══ Dataset records

(** Unfolds the plumbing of [Js], the primitives before the combinators
    they are made of. *)
Ltac js_unfold :=
  unfold emit, resolve, PrintPreviewComponent.update in *;
  unfold bind, gets, modify, ret, throw, try_catch in *.

Ltac world_unfold :=
  unfold with_registry, with_active, with_dialogs, with_promises,
    with_timers, with_now, with_trace in *;
  simpl in *.

Lemma run_subscribers_normal (ss : list Subscriber) (w : World) :
  exists w', run_subscribers ss w = (Normal tt, w').
Proof.
  revert w. induction ss as [|[p] ss IH]; intros w; simpl; [by eexists|].
  unfold bind at 1. simpl. apply IH.
Qed.

Lemma DialogRef_close_normal (d : nat) (w : World) :
  exists w', DialogRef_close d w = (Normal tt, w').
Proof.
  unfold DialogRef_close, bind, emit, modify, gets. simpl.
  destruct (dialogs w !! d) as [r|]; [|by eexists].
  destruct (dialog_open r); [|by eexists].
  match goal with |- context [run_subscribers ?ss ?w0] =>
    destruct (run_subscribers_normal ss w0) as [w' ->] end.
  by eexists.
Qed.

Lemma preview_unknown_run (w : World) (config : PrintConfig) :
  JsMap.get (templateKey config) (templateRegistry w) = None ->
  PrintService.preview config w =
  (Throw (Error ("Print template '" ++ templateKey config ++
                 "' not found. " ++ "Available templates: " ++
                 or_string (join ", " (JsMap.keys (templateRegistry w)))
                   "none")), w).
Proof.
  intros E.
  unfold PrintService.preview, PrintService.getTemplate,
    PrintService.getRegisteredTemplates. js_unfold.
  by rewrite E.
Qed.
(** * Loom Git Sync: the change-to-commit coordination core

    A shallow embedding of the TypeScript sources of the plugin
    (utils.ts, git-service.ts, status-bar.ts, file-watcher.ts,
    sync-manager.ts, main.ts) and the properties of the specification
    checked against it.

    Conventions of the embedding.
    - A JavaScript string is a [string] (a sequence of code units below 256).
    - An [async] method is run to completion: its continuation is not
      interleaved with other entry points.
    - A method that can throw returns a [Completion]; the mutable fields of
      an object are a record that is passed in and returned.
    - Everything the manager does to the outside world (Gateway calls, timer
      sleeps, subscriber calls, notices, console output) is appended to a
      trace, in the order in which it happens.
    - A subscriber of the status observes: its callback does not call back
      into the manager. *)

From Stdlib Require Import List String Ascii Bool Arith NArith ZArith Lia.
From Stdlib Require Import DecimalString.
Import ListNotations.
Open Scope string_scope.
Open Scope list_scope.

(* ================================================================== *)
(** * Completions *)
(* ================================================================== *)

(** How a call ends: it returns a value, it throws an [Error] (of which the
    code only ever reads the message), or the model's loop bound ran out
    ([OutOfFuel], shown below never to happen). *)
Inductive Completion (A : Type) : Type :=
| Normal (a : A)
| Throw (message : string)
| OutOfFuel.
Arguments Normal {A} a.
Arguments Throw {A} message.
Arguments OutOfFuel {A}.

(* ================================================================== *)
(** * utils.ts *)
(* ================================================================== *)

Module Utils.

(** The double quote character (code unit 34). *)
Definition dquote : ascii := ascii_of_nat 34.

(** The character class of [sanitizeFilename]: less-than, greater-than,
    colon, double quote, bar, question mark and star. *)
Definition unsafe_chars : list ascii :=
  ["<"; ">"; ":"; dquote; "|"; "?"; "*"]%char.

Definition is_unsafe_char (c : ascii) : bool :=
  existsb (Ascii.eqb c) unsafe_chars.

Fixpoint map_chars (f : ascii -> ascii) (s : string) : string :=
  match s with
  | EmptyString => EmptyString
  | String c s' => String (f c) (map_chars f s')
  end.

(** A global regex replacement of each character of the class by an
    underscore. *)
Definition sanitizeFilename (filename : string) : string :=
  map_chars (fun c => if is_unsafe_char c then "_"%char else c) filename.

(** ** [String.prototype.replace] with a string pattern

    Only the first occurrence of the pattern is replaced, and the
    replacement text is expanded by GetSubstitution: [$$] is a dollar,
    [$&] the matched text, [$`] the text before the match and [$'] the
    text after it.  A string pattern has no captures, so [$1] and the
    like stay as they are. *)

Definition backtick : ascii := ascii_of_nat 96.
Definition quote : ascii := ascii_of_nat 39.

Fixpoint GetSubstitution (matched before after replacement : string)
  : string :=
  match replacement with
  | EmptyString => EmptyString
  | String c r =>
      if Ascii.eqb c "$" then
        match r with
        | EmptyString => String c EmptyString
        | String d r' =>
            if Ascii.eqb d "$" then
              String "$" (GetSubstitution matched before after r')
            else if Ascii.eqb d "&" then
              (matched ++ GetSubstitution matched before after r')%string
            else if Ascii.eqb d backtick then
              (before ++ GetSubstitution matched before after r')%string
            else if Ascii.eqb d quote then
              (after ++ GetSubstitution matched before after r')%string
            else String c (GetSubstitution matched before after r)
        end
      else String c (GetSubstitution matched before after r)
  end.

(** [drop n s] is [s.slice(n)]. *)
Fixpoint drop (n : nat) (s : string) : string :=
  match n, s with
  | O, _ => s
  | S n', String _ s' => drop n' s'
  | S _, EmptyString => EmptyString
  end.

(** [take n s] is [s.slice(0, n)]. *)
Fixpoint take (n : nat) (s : string) : string :=
  match n, s with
  | O, _ => EmptyString
  | S n', String c s' => String c (take n' s')
  | S _, EmptyString => EmptyString
  end.

(** [find pat s]: the position of the first occurrence of [pat] in [s]. *)
Fixpoint find (pat s : string) : option nat :=
  if String.prefix pat s then Some 0
  else match s with
       | EmptyString => None
       | String _ s' => option_map S (find pat s')
       end.

Definition replace (s pat replacement : string) : string :=
  match find pat s with
  | None => s
  | Some i =>
      let before := take i s in
      let after := drop (i + String.length pat) s in
      (before ++ GetSubstitution pat before after replacement ++ after)%string
  end.

(** [toUpperCase] on one code unit; on the ASCII letters, the only ones the
    callers pass. *)
Definition toUpperCase (c : ascii) : ascii :=
  let n := nat_of_ascii c in
  if Nat.leb 97 n && Nat.leb n 122 then ascii_of_nat (n - 32) else c.
Lemma for_break_invariant_in (P : S -> Prop) (stop : S -> bool)
    (body : S -> X -> S) xs s :
  P s -> (forall s x, In x xs -> P s -> stop s = false -> P (body s x)) ->
  Forall P (for_break_trace stop body xs s) /\ P (for_break stop body xs s).
Proof.
  revert s. induction xs as [|x xs IH]; intros s Hs Hbody.
  - split; [constructor | exact Hs].
  - cbn [for_break for_break_trace]. destruct (stop s) eqn:Hstop.
    + split; [constructor | exact Hs].
    + assert (Hnext : P (body s x)) by (apply Hbody; [left; reflexivity | auto | auto]).
      destruct (IH (body s x) Hnext) as [Ht Hf].
      * intros s' x' Hin. apply Hbody. right. exact Hin.
      * split; [constructor; assumption | exact Hf].
Qed.
End MemberLoops.

Section StepInvariant.
Variable nifty_data : list Row.
Variable initial_capital : Q.
Variable strategy_name : string.
Variable entry_logic : Z -> Q -> list Row -> option string * bool.

Variable I : State -> Prop.

Hypothesis I_initial : I (initial_state initial_capital).
Hypothesis I_init_today : forall d s, I s -> I (init_today d s).
Hypothesis I_close :
  forall due d s ptc i pos,
    I s -> In pos (live_positions s) ->
    I (fst (close_body nifty_data strategy_name due d (s, ptc) (i, pos))).
Hypothesis I_pop :
  forall s l, I s -> l `sublist_of` live_positions s -> I (set_live s l).
Hypothesis I_entry :
  forall d s idx,
    I s -> In idx (Py.range5 (length (date_rows nifty_data d))) ->
    entry_stop d s = false ->
    I (entry_body nifty_data entry_logic d (date_rows nifty_data d) s idx).

Lemma close_body_live due d acc ip :
  live_positions (fst (close_body nifty_data strategy_name due d acc ip))
  = live_positions (fst acc).
Proof.
  destruct acc as [s ptc], ip as [i pos]. unfold close_body.
  destruct (due d (pos_entry_date pos)); [|reflexivity].
  destruct (get_exit_price_at_close _ _ _ _ _); reflexivity.
Qed.
(** * index.py configuration resolver: [index/config.py]

    A shallow embedding of the case-insensitive nested dictionary
    [UpperDict], of the environment overlay [_import_environ] and of the
    [Config] object built on them, followed by the properties of the
    configuration resolver that the embedding settles.

    Python objects are values of [pyobj]; the storage dictionary of an
    [UpperDict] (its private attribute [_UpperDict__dict]) is a finite map
    from strings to objects.  Methods that mutate the dictionary take the
    storage and return the storage they leave behind together with either
    a result or the exception they raise, so that what a failed call has
    already written stays visible.

    Strings are ASCII: [upper] folds the letters a-z and leaves every
    other character alone, which is what [str.upper] does on ASCII text. *)

From Stdlib Require Import ZArith Ascii String Floats.
From stdpp Require Import gmap strings list fin_maps.

Set Warnings "-register-all".
Local Open Scope Z_scope.
Local Open Scope string_scope.

(** ** Python values *)

(** The objects a configuration can hold: what [json.load] produces, the
    tuples and [None] of the defaults, the [...] sentinel of
    [__getattr__], and [UpperDict] instances themselves.  A [PDict] is a
    plain [dict], its items in insertion order (keys pairwise distinct in
    a well-formed one); a [PUpper] is an [UpperDict] instance, given by
    its storage. *)
Inductive pyobj : Type :=
  | PNone
  | PEllipsis
  | PBool (b : bool)
  | PInt (z : Z)
  | PFloat (f : float)
  | PStr (s : string)
  | PList (l : list pyobj)
  | PTuple (l : list pyobj)
  | PDict (items : list (string * pyobj))
  | PUpper (d : gmap string pyobj).

(** Exceptions.  The two classes of the module carry their message;
    [ConfigFileError] is a subclass of [ConfigError].  [IOError] stands
    for whatever opening or decoding a file raises. *)
Inductive exn : Type :=
  | KeyError
  | TypeError
  | ValueError
  | OverflowError
  | AttributeError
  | IOError (what : string)
  | ConfigError (msg : string)
  | ConfigFileError (msg : string).

Inductive result (A : Type) : Type :=
  | Ok (a : A)
  | Raise (e : exn).
Arguments Ok {A} a.
Arguments Raise {A} e.


(** [isinstance(value, dict)] *)
Definition is_dict (v : pyobj) : bool :=
  match v with
  | PDict _ => true
  | _ => false
  end.

(** [value is None] *)
Definition is_None (v : pyobj) : bool :=
  match v with
  | PNone => true
  | _ => false
  end.

(** ** Strings *)

Definition is_lower (c : ascii) : bool :=
  let n := nat_of_ascii c in ((97 <=? n) && (n <=? 122))%nat.

Definition upper_char (c : ascii) : ascii :=
  if is_lower c then ascii_of_nat (nat_of_ascii c - 32) else c.

(** [str.upper] *)
Fixpoint upper (s : string) : string :=
  match s with
  | EmptyString => EmptyString
  | String c r => String (upper_char c) (upper r)
  end.



(** ** Builtins used by the write path *)

(** Plain [dict] item assignment and lookup, on the item list. *)
Fixpoint dict_setitem (k : string) (v : pyobj) (items : list (string * pyobj))
  : list (string * pyobj) :=
  match items with
  | [] => [(k, v)]
  | (k', v') :: rest =>
      if String.eqb k' k then (k', v) :: rest
      else (k', v') :: dict_setitem k v rest
  end.

Fixpoint dict_lookup (k : string) (items : list (string * pyobj)) : option pyobj :=
  match items with
  | [] => None
  | (k', v') :: rest => if String.eqb k' k then Some v' else dict_lookup k rest
  end.

(** [bool(value)].  An [UpperDict] defines neither [__bool__] nor
    [__len__], so an instance is true. *)
Definition py_bool (v : pyobj) : bool :=
  match v with
  | PNone => false
  | PEllipsis => true
  | PBool b => b
  | PInt z => negb (Z.eqb z 0)
  | PFloat f => negb (PrimFloat.eqb f PrimFloat.zero)
  | PStr s => negb (String.eqb s "")
  | PList l | PTuple l => match l with [] => false | _ => true end
  | PDict items => match items with [] => false | _ => true end
  | PUpper _ => true
  end.

(** Whitespace that [int] strips from both ends of a string. *)
Definition is_space (c : ascii) : bool :=
  let n := nat_of_ascii c in
  ((9 <=? n) && (n <=? 13) || (28 <=? n) && (n <=? 32))%nat.
(** C2.  For every tally without valid pixels, whatever its [nodata] count,
    [calculate_proportions] returns (it does not raise) and all five
    proportions are the literal [0.0]: the rational 0, the float [+0.0]. *)
Theorem no_valid_pixels_all_zero (cc : ClassCounts) :
  total_valid_pixels cc = 0 ->
  (forall (F : Type) (ops : PyFloat F),
     calculate_proportions cc = Ok zero_proportions)
  /\ calculate_proportions cc
     = Ok {| forest_proportion := 0%Q; agriculture_proportion := 0%Q;
             developed_proportion := 0%Q; wetland_proportion := 0%Q;
             other_proportion := 0%Q |}
  /\ calculate_proportions cc
     = Ok {| forest_proportion := S754_zero false;
             agriculture_proportion := S754_zero false;
             developed_proportion := S754_zero false;
             wetland_proportion := S754_zero false;
             other_proportion := S754_zero false |}.
Proof.
  intros Hzero.
  assert (Hgen : forall (F : Type) (ops : PyFloat F),
             calculate_proportions cc = Ok zero_proportions).
  { intros F ops. unfold calculate_proportions. rewrite Hzero. reflexivity. }
  split; [exact Hgen|]. split; rewrite Hgen; reflexivity.
Qed.

(** C2 at a tally of 500 no-data pixels. *)
Lemma no_valid_pixels_all_zero_witness :
  total_valid_pixels
    {| forest_count := 0; agriculture_count := 0; developed_count := 0;
       wetland_count := 0; other_count := 0; nodata_count := 500 |} = 0
  /\ calculate_proportions
       {| forest_count := 0; agriculture_count := 0; developed_count := 0;
          wetland_count := 0; other_count := 0; nodata_count := 500 |}
     = Ok {| forest_proportion := S754_zero false;
             agriculture_proportion := S754_zero false;
             developed_proportion := S754_zero false;
             wetland_proportion := S754_zero false;
             other_proportion := S754_zero false |}.
Proof.
  split; [reflexivity|].
  apply (no_valid_pixels_all_zero
           {| forest_count := 0; agriculture_count := 0; developed_count := 0;
              wetland_count := 0; other_count := 0; nodata_count := 500 |}).
  reflexivity.
Defined.

(** C7.  Two tallies that agree on the five real classes get the same
    outcome from [calculate_proportions], whatever their [nodata] counts:
    the no-data pixels are counted but play no part in the proportions. *)
Theorem nodata_does_not_influence_proportions
  {F : Type} {ops : PyFloat F} (cc cc' : ClassCounts) :
  (forall class_name,
     class_name <> nodata -> get_count cc class_name = get_count cc' class_name) ->
  total_valid_pixels cc = total_valid_pixels cc'
  /\ calculate_proportions cc = calculate_proportions cc'.
Proof.
  intros Hagree.
  assert (Hf := Hagree forest ltac:(discriminate)).
  assert (Ha := Hagree agriculture ltac:(discriminate)).
  assert (Hd := Hagree developed ltac:(discriminate)).
  assert (Hw := Hagree wetland ltac:(discriminate)).
  assert (Ho := Hagree other ltac:(discriminate)).
  simpl in Hf, Ha, Hd, Hw, Ho.
  assert (Htotal : total_valid_pixels cc = total_valid_pixels cc').
  { rewrite !total_valid_pixels_eq. lia. }
  split; [exact Htotal|].
  unfold calculate_proportions. rewrite Htotal, Hf, Ha, Hd, Hw, Ho. reflexivity.
Qed.
(** The inner loop of [image_resize_bilinear] on destination row [dy]:
    [k] iterations remain, [dx] is the destination column. *)
Fixpoint resize_row (k : nat) (src : list Z) (sw : Z) (x_ratio : float32)
    (y0 y1 : Z) (fy : float32) (dw dy dx : Z) (dst : list Z) : result (list Z) :=
  match k with
  | O => Ok dst
  | S k' =>
      let sx := f32_mul (f32_of_u32 dx) x_ratio in
      x0 ← u32_of_f32 sx;
      let x1 := Z.min (wrap32 (x0 + 1)) (wrap32 (sw - 1)) in
      let fx := f32_sub sx (f32_of_u32 x0) in
      v00 ← load_u8 src (wrap32 (wrap32 (y0 * sw) + x0));
      v01 ← load_u8 src (wrap32 (wrap32 (y0 * sw) + x1));
      v10 ← load_u8 src (wrap32 (wrap32 (y1 * sw) + x0));
      v11 ← load_u8 src (wrap32 (wrap32 (y1 * sw) + x1));
      v ← u8_of_f32 (f32_min F32_255
                       (f32_max F32_zero (bilinear v00 v01 v10 v11 fx fy)));
      resize_row k' src sw x_ratio y0 y1 fy dw dy (wrap32 (dx + 1))
        (poke dst (wrap32 (wrap32 (dy * dw) + dx)) v)
  end.

(** The outer loop: [k] destination rows remain. *)
Fixpoint resize_rows (k : nat) (src : list Z) (sw sh : Z)
    (x_ratio y_ratio : float32) (dw dy : Z) (dst : list Z) : result (list Z) :=
  match k with
  | O => Ok dst
  | S k' =>
      let sy := f32_mul (f32_of_u32 dy) y_ratio in
      y0 ← u32_of_f32 sy;
      let y1 := Z.min (wrap32 (y0 + 1)) (wrap32 (sh - 1)) in
      let fy := f32_sub sy (f32_of_u32 y0) in
      dst' ← resize_row (Z.to_nat dw) src sw x_ratio y0 y1 fy dw dy 0 dst;
      resize_rows k' src sw sh x_ratio y_ratio dw (wrap32 (dy + 1)) dst'
  end.
(** * proofingbox: control and safety-supervision loop of the proofing cabinet

    A shallow embedding of [proofingbox.ino] (Arduino Leonardo, ATmega32U4)
    and the properties of its control loop and safety supervisor.

    Data follows the AVR toolchain: [int] is 16 bits, [long] and
    [unsigned long] are 32 bits, and both [float] and [double] are IEEE-754
    binary32 (rounding to nearest, ties to even), taken from the
    parameterised specification [SpecFloat] of the standard library.
    Hardware inputs (clock, ADC, temperature probes) come from an oracle
    indexed by the number of reads made so far; every library call that
    touches the hardware is logged in a chronological trace. *)

From Stdlib Require Import ZArith String Ascii List Lia Bool QArith Qabs.
From Stdlib Require Import Floats.SpecFloat.
Import ListNotations.
Open Scope Z_scope.

(** ** Machine arithmetic *)

(** [int]: 16-bit two's complement. *)
Definition int16 (z : Z) : Z := (z + 32768) mod 65536 - 32768.

(** [long]: 32-bit two's complement. *)
Definition long32 (z : Z) : Z := (z + 2147483648) mod 4294967296 - 2147483648.

(** [unsigned long]: arithmetic modulo 2^32. *)
Definition ulong (z : Z) : Z := z mod 4294967296.
(** X5. An invocation makes at most one control-plane call, and that call
    is of the operation's own kind: apply only creates, get only reads or
    lists, describe only reads, delete only deletes; an unknown tool calls
    nothing. *)
Theorem one_call_per_invocation env name arguments :
  one_call_of (verbs_of name) (calls (call_tool env name arguments)).
Proof.
  unfold call_tool, verbs_of.
  destruct (String.eqb name "kubectl_apply"); [apply kubectl_apply_calls |].
  destruct (String.eqb name "kubectl_get").
  { unfold kubectl_get.
    destruct (negb (truthy (arguments_get arguments "resource_type")));
      [left; reflexivity |].
    apply pure_bind; [apply value_lower_pure | intros resource_type].
    rewrite calls_try_except.
    rewrite calls_bind.
    destruct (get_result_calls env resource_type
                (arguments_get_default arguments "namespace" (VStr "default"))
                (arguments_get arguments "name")) as [Hc | (c & Hc & Hv)];
      rewrite Hc.
    - left. destruct (outcome _) as [e | [r |]]; reflexivity.
    - right. exists c. split; [| exact Hv].
      destruct (outcome _) as [e | [r |]]; reflexivity. }
  destruct (String.eqb name "kubectl_describe").
  { unfold kubectl_describe.
    destruct (negb (truthy (arguments_get arguments "resource_type")));
      [left; reflexivity |].
    destruct (negb (truthy (arguments_get arguments "name")));
      [left; reflexivity |].
    apply pure_bind; [apply value_lower_pure | intros resource_type].
    rewrite calls_try_except.
    rewrite calls_bind.
    destruct (describe_result_calls env resource_type
                (arguments_get_default arguments "namespace" (VStr "default"))
                (arguments_get arguments "name")) as [Hc | (c & Hc & Hv)];
      rewrite Hc.
    - left. destruct (outcome _) as [e | [r |]]; reflexivity.
    - right. exists c. split; [| exact Hv].
      destruct (outcome _) as [e | [r |]]; reflexivity. }
  destruct (String.eqb name "kubectl_delete"); [apply kubectl_delete_calls |].
  left. reflexivity.
Qed.

Lemma calls_bind_pure {A B} (m : M A) (k : A -> M B) :
  (forall a, calls (k a) = []) -> calls (bind m k) = calls m.
Proof.
  intros Hk. rewrite calls_bind. destruct (outcome m); rewrite ?Hk; apply app_nil_r.
Qed.

Lemma get_answer_pure (token : string) (result : option (list value)) :
  calls (match result with
         | None => ret ("Unsupported resource type: " ++ token)
         | Some result => ret (json_dumps (VList result))
         end) = [].
Proof. destruct result; reflexivity. Qed.

Lemma list_then_summaries {A} (c : Call) (answer : exn + list A) (f : A -> M value) :
  (forall x, calls (f x) = []) ->
  calls (let* items := invoke c answer in
         let* ss := mapM f items in ret (Some ss)) = [c].
Proof.
  intros Hf. rewrite calls_bind_pure; [reflexivity |].
  intros items. rewrite calls_bind_pure; [apply mapM_pure, Hf | reflexivity].
Qed.

(** ** Namespaces in get and describe *)

(** One lookup, then the record built from its answer. *)
Lemma read_then_record {A B C} (c : Call) (answer : exn + A)
    (build : A -> M B) (finish : B -> C) :
  (forall a, calls (build a) = []) ->
  calls (let* a := invoke c answer in let* b := build a in ret (finish b)) = [c].
Proof.
  intros Hb. rewrite calls_bind_pure; [reflexivity |].
  intros a. rewrite calls_bind_pure; [apply Hb | reflexivity].
Qed.

Lemma describe_answer_pure (token : string) (description : option value) :
  calls (match description with
         | None => ret ("Unsupported resource type: " ++ token)
         | Some description => ret (json_dumps description)
         end) = [].
Proof. destruct description; reflexivity. Qed.

(** X6. In get and describe the default namespace stands in for an absent
    key only: a bag without [namespace] is answered like the same bag with
    the namespace [default], while a namespace that is present is passed
    to the control plane as it is, be it null or the empty string. For
    each of the namespaced kinds (pod, deployment, service) it is the
    namespace of the listing when get has no name, and of the lookup when
    get or describe has one. *)
Theorem namespace_default_when_absent env (arguments : gmap string value) :
  (arguments !! "namespace" = None ->
   call_tool env "kubectl_get" arguments
   = call_tool env "kubectl_get" (<["namespace" := VStr "default"]> arguments)
   /\ call_tool env "kubectl_describe" arguments
      = call_tool env "kubectl_describe" (<["namespace" := VStr "default"]> arguments))
  /\ (forall token k namespace,
        arguments !! "namespace" = Some namespace ->
        arguments_get arguments "resource_type" = VStr token ->
        resolve token = Some k ->
        namespaced k = true ->
        (truthy (arguments_get arguments "name") = false ->
         calls (call_tool env "kubectl_get" arguments)
         = [list_call k namespace])
        /\ (truthy (arguments_get arguments "name") = true ->
            calls (call_tool env "kubectl_get" arguments)
            = [read_call k (arguments_get arguments "name") namespace]
            /\ calls (call_tool env "kubectl_describe" arguments)
               = [read_call k (arguments_get arguments "name") namespace])).
Proof.
  split.
  - intros Hns.
    assert (Hd : arguments_get_default arguments "namespace" (VStr "default")
                 = VStr "default")
      by (unfold arguments_get_default; rewrite Hns; reflexivity).
    assert (Hd' : arguments_get_default (<["namespace" := VStr "default"]> arguments)
                    "namespace" (VStr "default") = VStr "default")
      by (unfold arguments_get_default; rewrite lookup_insert_eq; reflexivity).
    unfold call_tool, kubectl_get, kubectl_describe. simpl String.eqb. cbv iota.
    rewrite !arguments_get_insert_ne by discriminate. rewrite Hd, Hd'.
    split; reflexivity.
  - intros token k namespace Hns Htok Hr Hk.
    assert (Hd : arguments_get_default arguments "namespace" (VStr "default")
                 = namespace)
      by (unfold arguments_get_default; rewrite Hns; reflexivity).
    split; [intros Hname | intros Hname; split];
      unfold call_tool, kubectl_get, kubectl_describe; simpl String.eqb; cbv iota;
      rewrite Htok, (truthy_VStr _ (resolve_nonempty _ _ Hr)), ?Hname;
      simpl negb; cbv iota;
      unfold value_lower; rewrite bind_ret, calls_try_except, Hd;
      rewrite calls_bind_pure by (apply get_answer_pure || apply describe_answer_pure);
      unfold get_result, describe_result;
      destruct k; try discriminate Hk; chain token; rewrite ?Hname;
      cbn [list_call read_call].
    + apply list_then_summaries, pod_summary_pure.
    + apply list_then_summaries, deployment_summary_pure.
    + apply list_then_summaries, service_summary_pure.
    + apply read_then_record, pod_summary_pure.
    + apply read_then_record, deployment_summary_pure.
    + apply read_then_record, service_summary_pure.
    + apply read_then_record, pod_detail_pure.
    + apply read_then_record, deployment_detail_pure.
    + apply read_then_record, service_detail_pure.
Qed.

(** The sample cluster: no namespace gives the pods of [default]; the
    empty string is passed on, to the listing of get and to the lookup of
    describe. *)
Lemma namespace_default_when_absent_witness :
  call_tool Sample.env "kubectl_get" {[ "resource_type" := VStr "pods" ]}
  = call_tool Sample.env "kubectl_get"
      {[ "resource_type" := VStr "pods"; "namespace" := VStr "default" ]}
  /\ calls (call_tool Sample.env "kubectl_get"
              {[ "resource_type" := VStr "pods"; "namespace" := VStr "" ]})
     = [list_namespaced_pod_call (VStr "")]
  /\ calls (call_tool Sample.env "kubectl_describe"
              {[ "resource_type" := VStr "pods"; "name" := VStr "web";
                 "namespace" := VStr "" ]})
     = [read_namespaced_pod_call (VStr "web") (VStr "")].
Proof.
  split; [| split].
  - pose proof (proj1 (proj1 (namespace_default_when_absent Sample.env
                                {[ "resource_type" := VStr "pods" ]}) eq_refl)) as H.
    exact H.
  - exact (proj1 (proj2 (namespace_default_when_absent Sample.env
                           {[ "resource_type" := VStr "pods"; "namespace" := VStr "" ]})
                        "pods" Pod (VStr "") eq_refl eq_refl eq_refl eq_refl) eq_refl).
  - exact (proj2 (proj2 (proj2 (namespace_default_when_absent Sample.env
                                  {[ "resource_type" := VStr "pods"; "name" := VStr "web";
                                     "namespace" := VStr "" ]})
                               "pods" Pod (VStr "") eq_refl eq_refl eq_refl eq_refl)
                        eq_refl)).
Defined.

(** X7. For the cluster-scoped kinds the namespace argument has no effect:
    a get of nodes or namespaces, and a describe of a node, answer the
    same whatever namespace the bag holds. *)
Theorem cluster_scoped_ignore_namespace env (arguments : gmap string value)
    token namespace1 namespace2 :
  arguments_get arguments "resource_type" = VStr token ->
  (resolve token = Some Node \/ resolve token = Some Namespace ->
   call_tool env "kubectl_get" (<["namespace" := namespace1]> arguments)
   = call_tool env "kubectl_get" (<["namespace" := namespace2]> arguments))
  /\ (resolve token = Some Node ->
      call_tool env "kubectl_describe" (<["namespace" := namespace1]> arguments)
      = call_tool env "kubectl_describe" (<["namespace" := namespace2]> arguments)).
Proof.
  intros Htok. split.
  - intros Hr. unfold call_tool, kubectl_get. simpl String.eqb. cbv iota.
    rewrite !arguments_get_insert_ne by discriminate. rewrite Htok.
    destruct (negb (truthy (VStr token))); [reflexivity |].
    unfold value_lower. rewrite !bind_ret. unfold get_result.
    destruct Hr as [Hr | Hr]; chain token; reflexivity.
  - intros Hr. unfold call_tool, kubectl_describe. simpl String.eqb. cbv iota.
    rewrite !arguments_get_insert_ne by discriminate. rewrite Htok.
    destruct (negb (truthy (VStr token))); [reflexivity |].
    destruct (negb (truthy (arguments_get arguments "name"))); [reflexivity |].
    unfold value_lower. rewrite !bind_ret. unfold describe_result.
    chain token. reflexivity.
Qed.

════

What is expected:
What is needed is an exact copy of the lines above, from the one containing "(forall x, calls (f x) = []) ->" through the one containing "(** One lookup, then", with nothing added.

Result:
  (forall x, calls (f x) = []) ->
  calls (let* items := invoke c answer in
         let* ss := mapM f items in ret (Some ss)) = [c].
Proof.
  intros Hf. rewrite calls_bind_pure; [reflexivity |].
  intros items. rewrite calls_bind_pure; [apply mapM_pure, Hf | reflexivity].
Qed.

(** ** Namespaces in get and describe *)

(** One lookup, then the record built from its answer. *)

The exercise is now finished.